• [Your goal]:
Below is a listing. Copy each line of it that holds the word "Record".

┌────────

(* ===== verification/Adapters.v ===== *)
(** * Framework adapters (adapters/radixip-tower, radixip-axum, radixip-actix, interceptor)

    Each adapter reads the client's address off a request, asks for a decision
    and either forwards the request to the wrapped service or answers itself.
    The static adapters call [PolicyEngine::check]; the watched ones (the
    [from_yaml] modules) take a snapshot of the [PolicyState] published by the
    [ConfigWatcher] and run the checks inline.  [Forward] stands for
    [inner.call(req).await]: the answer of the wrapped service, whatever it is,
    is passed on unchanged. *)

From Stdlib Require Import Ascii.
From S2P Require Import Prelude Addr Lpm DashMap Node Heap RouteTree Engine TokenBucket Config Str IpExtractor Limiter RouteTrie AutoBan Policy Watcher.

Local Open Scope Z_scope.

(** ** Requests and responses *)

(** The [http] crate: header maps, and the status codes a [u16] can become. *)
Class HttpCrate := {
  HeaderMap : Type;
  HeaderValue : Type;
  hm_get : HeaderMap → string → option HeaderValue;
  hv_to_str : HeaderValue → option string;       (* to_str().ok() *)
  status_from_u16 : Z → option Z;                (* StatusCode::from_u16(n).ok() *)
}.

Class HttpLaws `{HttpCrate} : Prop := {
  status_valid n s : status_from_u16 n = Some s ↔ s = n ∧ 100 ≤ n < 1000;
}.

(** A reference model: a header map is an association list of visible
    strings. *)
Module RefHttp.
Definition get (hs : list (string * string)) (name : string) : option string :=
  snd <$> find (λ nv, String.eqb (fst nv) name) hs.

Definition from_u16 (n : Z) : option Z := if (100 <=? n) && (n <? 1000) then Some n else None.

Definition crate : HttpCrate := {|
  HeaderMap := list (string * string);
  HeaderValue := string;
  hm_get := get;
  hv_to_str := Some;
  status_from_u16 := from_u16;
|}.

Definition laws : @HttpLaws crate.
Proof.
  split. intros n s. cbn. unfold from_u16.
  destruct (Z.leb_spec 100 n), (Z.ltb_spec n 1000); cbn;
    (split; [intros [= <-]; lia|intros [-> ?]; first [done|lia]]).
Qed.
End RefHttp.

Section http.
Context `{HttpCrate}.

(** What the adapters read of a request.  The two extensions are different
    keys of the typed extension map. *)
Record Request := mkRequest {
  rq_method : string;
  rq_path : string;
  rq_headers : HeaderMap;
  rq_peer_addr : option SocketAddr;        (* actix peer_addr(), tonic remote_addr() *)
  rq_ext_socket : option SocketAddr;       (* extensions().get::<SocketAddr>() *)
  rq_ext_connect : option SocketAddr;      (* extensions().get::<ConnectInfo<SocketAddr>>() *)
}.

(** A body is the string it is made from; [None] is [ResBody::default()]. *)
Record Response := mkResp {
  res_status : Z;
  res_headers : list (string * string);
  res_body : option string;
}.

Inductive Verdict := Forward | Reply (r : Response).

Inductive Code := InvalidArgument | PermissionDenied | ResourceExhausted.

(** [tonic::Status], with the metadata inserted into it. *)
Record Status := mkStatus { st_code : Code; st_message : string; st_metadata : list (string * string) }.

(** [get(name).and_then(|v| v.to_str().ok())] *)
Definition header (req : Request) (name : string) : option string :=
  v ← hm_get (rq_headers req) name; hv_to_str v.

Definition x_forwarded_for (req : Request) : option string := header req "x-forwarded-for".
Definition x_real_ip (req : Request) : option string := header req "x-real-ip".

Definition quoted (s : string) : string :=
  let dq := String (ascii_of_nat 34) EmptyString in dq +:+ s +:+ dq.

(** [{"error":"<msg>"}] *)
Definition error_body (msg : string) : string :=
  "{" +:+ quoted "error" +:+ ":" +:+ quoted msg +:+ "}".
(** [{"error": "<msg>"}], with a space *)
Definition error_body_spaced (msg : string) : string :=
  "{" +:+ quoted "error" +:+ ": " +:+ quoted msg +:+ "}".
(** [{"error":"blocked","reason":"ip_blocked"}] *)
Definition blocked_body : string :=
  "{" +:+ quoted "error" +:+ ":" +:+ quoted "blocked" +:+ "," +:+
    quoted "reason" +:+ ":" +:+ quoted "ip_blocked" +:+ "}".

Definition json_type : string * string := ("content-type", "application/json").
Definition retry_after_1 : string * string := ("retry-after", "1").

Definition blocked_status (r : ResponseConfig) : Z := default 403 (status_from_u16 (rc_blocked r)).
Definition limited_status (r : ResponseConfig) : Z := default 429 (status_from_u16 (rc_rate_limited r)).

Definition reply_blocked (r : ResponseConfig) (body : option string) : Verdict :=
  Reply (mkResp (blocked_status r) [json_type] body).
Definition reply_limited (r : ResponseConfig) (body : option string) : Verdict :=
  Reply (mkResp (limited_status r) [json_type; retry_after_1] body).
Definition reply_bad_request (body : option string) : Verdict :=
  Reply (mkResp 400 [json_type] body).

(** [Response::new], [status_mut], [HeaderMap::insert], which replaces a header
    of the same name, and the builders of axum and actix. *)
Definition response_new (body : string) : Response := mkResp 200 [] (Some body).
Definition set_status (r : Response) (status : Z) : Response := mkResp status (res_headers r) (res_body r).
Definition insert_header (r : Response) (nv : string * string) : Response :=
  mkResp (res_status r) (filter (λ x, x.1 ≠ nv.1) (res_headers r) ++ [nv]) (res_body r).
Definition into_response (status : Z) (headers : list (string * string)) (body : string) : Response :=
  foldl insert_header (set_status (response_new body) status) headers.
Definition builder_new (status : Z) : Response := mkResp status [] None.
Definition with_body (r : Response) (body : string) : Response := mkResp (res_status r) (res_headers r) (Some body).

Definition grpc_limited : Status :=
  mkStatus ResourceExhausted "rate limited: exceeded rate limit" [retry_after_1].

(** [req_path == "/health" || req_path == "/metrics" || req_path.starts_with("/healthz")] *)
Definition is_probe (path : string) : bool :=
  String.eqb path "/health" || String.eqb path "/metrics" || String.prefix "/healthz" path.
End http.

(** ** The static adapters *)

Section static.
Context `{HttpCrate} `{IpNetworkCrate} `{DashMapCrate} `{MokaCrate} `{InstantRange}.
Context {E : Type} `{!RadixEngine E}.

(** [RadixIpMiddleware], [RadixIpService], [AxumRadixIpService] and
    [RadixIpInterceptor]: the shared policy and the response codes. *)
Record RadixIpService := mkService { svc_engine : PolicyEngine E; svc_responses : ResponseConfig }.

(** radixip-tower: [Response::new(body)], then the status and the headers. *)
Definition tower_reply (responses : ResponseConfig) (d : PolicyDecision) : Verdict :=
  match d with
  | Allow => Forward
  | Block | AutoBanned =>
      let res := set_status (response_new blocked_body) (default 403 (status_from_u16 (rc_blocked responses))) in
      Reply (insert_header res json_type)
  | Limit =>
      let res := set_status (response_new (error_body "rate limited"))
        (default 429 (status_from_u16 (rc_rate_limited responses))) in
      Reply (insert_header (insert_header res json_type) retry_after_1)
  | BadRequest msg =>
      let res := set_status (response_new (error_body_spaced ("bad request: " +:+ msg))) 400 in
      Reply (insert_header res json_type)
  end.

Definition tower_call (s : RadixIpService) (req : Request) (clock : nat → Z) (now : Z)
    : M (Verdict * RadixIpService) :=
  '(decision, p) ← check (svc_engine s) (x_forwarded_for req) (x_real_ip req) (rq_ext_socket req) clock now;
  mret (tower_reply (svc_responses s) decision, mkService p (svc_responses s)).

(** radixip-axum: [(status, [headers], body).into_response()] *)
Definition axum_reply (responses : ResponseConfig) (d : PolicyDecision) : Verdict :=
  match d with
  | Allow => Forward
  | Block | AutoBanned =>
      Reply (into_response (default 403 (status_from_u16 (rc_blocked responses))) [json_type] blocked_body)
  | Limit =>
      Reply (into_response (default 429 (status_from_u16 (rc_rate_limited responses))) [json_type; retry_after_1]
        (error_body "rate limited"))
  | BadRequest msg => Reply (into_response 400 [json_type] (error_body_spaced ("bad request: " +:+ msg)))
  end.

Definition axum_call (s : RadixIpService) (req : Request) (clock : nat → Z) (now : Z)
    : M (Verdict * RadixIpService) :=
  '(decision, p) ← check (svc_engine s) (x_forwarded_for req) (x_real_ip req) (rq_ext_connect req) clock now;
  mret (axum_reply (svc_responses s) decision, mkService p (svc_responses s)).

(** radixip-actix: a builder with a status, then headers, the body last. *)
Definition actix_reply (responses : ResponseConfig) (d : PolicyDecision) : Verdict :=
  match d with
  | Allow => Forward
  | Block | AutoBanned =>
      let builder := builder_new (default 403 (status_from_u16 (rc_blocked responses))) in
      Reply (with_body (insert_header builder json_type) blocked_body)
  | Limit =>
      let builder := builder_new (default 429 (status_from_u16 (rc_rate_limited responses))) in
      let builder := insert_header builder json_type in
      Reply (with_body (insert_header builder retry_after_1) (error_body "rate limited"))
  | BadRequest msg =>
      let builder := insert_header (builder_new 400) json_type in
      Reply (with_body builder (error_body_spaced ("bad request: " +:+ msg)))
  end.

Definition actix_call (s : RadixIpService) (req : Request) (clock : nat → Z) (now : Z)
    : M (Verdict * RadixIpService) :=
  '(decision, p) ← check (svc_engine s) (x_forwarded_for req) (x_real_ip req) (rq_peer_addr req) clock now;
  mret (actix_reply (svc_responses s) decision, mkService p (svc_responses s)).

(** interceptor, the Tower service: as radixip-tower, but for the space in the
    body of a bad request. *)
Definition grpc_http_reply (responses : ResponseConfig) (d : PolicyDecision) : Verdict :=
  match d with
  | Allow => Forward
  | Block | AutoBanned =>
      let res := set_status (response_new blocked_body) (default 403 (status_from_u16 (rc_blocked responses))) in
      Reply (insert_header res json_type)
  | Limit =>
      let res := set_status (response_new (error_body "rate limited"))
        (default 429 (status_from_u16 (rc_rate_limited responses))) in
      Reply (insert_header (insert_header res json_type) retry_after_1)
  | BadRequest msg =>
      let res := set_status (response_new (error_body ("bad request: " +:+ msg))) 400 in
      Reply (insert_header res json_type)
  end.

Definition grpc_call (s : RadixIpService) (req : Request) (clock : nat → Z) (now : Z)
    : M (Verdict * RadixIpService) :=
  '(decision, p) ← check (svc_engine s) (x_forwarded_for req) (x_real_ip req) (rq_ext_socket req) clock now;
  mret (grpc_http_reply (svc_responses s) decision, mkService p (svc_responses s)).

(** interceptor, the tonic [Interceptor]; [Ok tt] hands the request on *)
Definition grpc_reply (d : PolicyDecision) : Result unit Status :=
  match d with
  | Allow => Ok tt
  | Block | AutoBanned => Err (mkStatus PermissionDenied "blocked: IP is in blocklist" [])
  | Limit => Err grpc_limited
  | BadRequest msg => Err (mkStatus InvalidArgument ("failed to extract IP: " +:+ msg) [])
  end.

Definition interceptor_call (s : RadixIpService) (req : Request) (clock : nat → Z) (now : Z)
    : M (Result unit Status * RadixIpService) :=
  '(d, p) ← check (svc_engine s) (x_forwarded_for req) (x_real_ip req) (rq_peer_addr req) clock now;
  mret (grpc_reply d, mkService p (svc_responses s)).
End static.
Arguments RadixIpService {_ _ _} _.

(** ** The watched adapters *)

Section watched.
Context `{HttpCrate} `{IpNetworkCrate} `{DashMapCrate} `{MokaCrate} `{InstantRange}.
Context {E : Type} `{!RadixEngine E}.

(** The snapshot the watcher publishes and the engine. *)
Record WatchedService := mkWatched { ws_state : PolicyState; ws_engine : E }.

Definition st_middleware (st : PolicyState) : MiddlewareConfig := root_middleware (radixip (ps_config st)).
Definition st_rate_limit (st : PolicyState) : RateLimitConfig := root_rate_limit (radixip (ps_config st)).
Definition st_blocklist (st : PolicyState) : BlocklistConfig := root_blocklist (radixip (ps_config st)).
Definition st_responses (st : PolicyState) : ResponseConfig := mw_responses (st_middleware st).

└────────
┌────────

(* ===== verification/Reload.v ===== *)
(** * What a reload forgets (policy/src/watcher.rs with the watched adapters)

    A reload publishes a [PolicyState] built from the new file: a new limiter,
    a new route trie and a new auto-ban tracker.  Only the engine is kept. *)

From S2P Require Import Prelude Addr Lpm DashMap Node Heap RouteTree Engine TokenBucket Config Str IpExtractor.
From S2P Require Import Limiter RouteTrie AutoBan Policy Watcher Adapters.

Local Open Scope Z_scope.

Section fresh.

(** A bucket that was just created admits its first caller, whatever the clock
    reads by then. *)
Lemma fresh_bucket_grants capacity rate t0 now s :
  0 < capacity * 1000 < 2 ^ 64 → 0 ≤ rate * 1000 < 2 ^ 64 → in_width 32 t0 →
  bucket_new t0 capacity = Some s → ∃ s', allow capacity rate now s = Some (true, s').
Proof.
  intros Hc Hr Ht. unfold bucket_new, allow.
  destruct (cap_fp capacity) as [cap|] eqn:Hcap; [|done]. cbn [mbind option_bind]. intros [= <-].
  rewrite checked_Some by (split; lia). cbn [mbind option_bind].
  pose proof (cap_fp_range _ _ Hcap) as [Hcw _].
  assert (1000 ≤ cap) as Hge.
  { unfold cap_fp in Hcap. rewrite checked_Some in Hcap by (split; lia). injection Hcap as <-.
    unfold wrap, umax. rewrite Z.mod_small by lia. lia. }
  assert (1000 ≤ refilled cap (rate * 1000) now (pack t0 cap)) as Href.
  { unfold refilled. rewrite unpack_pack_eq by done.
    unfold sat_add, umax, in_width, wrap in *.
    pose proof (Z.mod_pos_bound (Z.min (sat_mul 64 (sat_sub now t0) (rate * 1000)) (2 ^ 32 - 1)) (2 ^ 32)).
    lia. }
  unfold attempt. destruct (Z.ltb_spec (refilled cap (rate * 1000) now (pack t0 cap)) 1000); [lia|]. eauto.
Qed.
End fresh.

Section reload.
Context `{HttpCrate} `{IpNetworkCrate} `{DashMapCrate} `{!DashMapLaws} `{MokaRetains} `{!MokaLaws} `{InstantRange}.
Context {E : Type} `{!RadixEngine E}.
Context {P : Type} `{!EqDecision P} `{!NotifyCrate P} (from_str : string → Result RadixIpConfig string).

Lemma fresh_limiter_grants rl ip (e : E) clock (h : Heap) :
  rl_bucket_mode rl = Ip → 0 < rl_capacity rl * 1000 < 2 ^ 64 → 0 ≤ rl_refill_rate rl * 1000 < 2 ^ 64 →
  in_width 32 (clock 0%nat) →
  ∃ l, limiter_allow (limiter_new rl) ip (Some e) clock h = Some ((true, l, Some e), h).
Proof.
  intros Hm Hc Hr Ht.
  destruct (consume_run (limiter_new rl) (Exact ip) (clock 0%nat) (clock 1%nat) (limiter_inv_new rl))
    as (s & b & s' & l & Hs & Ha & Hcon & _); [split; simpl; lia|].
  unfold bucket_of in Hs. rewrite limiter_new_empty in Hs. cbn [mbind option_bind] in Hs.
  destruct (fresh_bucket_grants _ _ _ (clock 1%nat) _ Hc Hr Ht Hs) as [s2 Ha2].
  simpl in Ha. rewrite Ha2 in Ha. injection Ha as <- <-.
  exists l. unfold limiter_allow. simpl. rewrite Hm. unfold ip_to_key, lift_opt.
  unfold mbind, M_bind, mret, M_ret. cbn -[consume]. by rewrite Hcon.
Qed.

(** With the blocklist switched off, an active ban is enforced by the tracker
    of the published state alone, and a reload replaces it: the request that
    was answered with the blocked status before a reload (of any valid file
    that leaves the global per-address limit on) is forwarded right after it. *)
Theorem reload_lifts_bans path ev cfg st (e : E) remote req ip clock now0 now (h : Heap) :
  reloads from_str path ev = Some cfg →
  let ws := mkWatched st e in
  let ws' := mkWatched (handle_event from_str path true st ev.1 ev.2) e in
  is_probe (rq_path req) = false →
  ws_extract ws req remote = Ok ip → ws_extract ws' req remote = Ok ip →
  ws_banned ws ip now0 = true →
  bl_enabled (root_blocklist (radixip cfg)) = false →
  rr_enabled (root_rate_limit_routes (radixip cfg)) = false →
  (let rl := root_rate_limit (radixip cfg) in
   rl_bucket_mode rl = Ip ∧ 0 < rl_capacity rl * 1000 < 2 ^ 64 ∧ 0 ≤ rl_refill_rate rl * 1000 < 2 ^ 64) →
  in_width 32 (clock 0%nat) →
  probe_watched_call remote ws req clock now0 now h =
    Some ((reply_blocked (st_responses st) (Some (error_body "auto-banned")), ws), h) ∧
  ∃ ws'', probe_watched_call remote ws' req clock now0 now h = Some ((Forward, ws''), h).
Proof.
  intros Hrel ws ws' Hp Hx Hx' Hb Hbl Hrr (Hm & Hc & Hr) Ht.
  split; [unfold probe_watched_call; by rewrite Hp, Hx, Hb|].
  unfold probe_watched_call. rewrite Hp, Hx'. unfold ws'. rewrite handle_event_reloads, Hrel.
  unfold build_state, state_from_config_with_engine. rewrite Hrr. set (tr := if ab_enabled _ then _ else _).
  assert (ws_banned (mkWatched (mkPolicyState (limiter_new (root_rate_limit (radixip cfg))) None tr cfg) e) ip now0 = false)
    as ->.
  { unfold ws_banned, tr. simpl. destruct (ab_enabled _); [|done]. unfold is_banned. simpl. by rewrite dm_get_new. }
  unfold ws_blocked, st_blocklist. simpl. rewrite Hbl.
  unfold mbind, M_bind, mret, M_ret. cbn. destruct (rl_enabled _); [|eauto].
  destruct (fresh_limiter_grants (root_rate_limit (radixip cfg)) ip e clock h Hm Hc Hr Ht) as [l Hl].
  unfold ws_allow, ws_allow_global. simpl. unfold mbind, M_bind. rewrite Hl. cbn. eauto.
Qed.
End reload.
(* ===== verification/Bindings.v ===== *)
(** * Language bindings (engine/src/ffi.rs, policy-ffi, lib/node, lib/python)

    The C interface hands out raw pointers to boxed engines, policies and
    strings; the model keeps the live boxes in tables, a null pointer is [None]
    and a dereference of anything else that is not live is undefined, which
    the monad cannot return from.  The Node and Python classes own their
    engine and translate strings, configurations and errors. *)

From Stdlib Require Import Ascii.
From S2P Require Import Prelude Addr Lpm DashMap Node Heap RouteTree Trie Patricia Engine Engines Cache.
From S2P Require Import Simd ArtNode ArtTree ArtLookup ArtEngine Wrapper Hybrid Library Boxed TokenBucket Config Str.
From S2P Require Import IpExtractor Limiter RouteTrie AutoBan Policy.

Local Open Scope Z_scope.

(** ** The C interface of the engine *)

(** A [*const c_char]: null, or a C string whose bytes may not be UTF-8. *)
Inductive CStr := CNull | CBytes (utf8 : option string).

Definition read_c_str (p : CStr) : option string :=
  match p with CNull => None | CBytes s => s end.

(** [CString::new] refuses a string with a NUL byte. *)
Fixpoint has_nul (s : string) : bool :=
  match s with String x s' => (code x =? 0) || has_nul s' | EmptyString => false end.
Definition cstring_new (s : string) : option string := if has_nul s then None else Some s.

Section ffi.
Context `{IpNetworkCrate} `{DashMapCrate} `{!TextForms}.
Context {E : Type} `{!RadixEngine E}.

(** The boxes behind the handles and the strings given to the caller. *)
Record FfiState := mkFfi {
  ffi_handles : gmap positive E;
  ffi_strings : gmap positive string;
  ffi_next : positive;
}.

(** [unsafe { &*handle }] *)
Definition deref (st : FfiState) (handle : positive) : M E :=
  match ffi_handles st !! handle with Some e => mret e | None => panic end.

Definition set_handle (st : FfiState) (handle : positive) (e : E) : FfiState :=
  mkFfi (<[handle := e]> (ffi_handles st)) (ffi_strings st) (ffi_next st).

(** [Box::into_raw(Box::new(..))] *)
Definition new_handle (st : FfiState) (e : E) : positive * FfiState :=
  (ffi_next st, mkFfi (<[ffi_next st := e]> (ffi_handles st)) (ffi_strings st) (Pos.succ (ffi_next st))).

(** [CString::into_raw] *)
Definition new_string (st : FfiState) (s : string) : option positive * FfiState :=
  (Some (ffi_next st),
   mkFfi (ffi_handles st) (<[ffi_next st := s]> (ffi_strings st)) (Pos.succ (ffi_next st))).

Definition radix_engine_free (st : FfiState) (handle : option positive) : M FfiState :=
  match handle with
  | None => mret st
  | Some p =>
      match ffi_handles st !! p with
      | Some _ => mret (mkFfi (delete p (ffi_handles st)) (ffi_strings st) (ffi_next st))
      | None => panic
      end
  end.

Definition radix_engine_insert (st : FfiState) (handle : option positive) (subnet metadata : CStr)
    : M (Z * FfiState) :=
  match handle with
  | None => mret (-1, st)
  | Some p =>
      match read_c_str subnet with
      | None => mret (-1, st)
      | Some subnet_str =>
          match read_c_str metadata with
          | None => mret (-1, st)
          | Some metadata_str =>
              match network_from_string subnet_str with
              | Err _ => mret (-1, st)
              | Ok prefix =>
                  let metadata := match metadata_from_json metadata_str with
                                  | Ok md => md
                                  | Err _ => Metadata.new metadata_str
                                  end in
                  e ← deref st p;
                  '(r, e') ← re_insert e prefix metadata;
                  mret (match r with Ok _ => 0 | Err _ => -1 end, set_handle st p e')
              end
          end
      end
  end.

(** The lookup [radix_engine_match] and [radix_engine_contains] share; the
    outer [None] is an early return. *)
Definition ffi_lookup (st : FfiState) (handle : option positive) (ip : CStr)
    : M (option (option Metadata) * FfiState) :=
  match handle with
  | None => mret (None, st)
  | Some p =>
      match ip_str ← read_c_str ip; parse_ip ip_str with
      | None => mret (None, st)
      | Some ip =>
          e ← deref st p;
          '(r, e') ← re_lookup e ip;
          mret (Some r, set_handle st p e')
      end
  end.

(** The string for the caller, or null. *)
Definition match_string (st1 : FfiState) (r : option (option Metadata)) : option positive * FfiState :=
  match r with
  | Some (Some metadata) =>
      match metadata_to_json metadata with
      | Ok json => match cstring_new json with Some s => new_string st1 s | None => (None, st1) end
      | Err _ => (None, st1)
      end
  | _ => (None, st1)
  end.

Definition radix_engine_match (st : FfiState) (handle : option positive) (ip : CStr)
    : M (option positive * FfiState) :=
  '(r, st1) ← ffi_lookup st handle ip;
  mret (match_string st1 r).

└────────

• [Solution to this task]:
Record Request := mkRequest {
Record Response := mkResp {
Record Status := mkStatus { st_code : Code; st_message : string; st_metadata : list (string * string) }.
Record RadixIpService := mkService { svc_engine : PolicyEngine E; svc_responses : ResponseConfig }.
Record WatchedService := mkWatched { ws_state : PolicyState; ws_engine : E }.
Record FfiState := mkFfi {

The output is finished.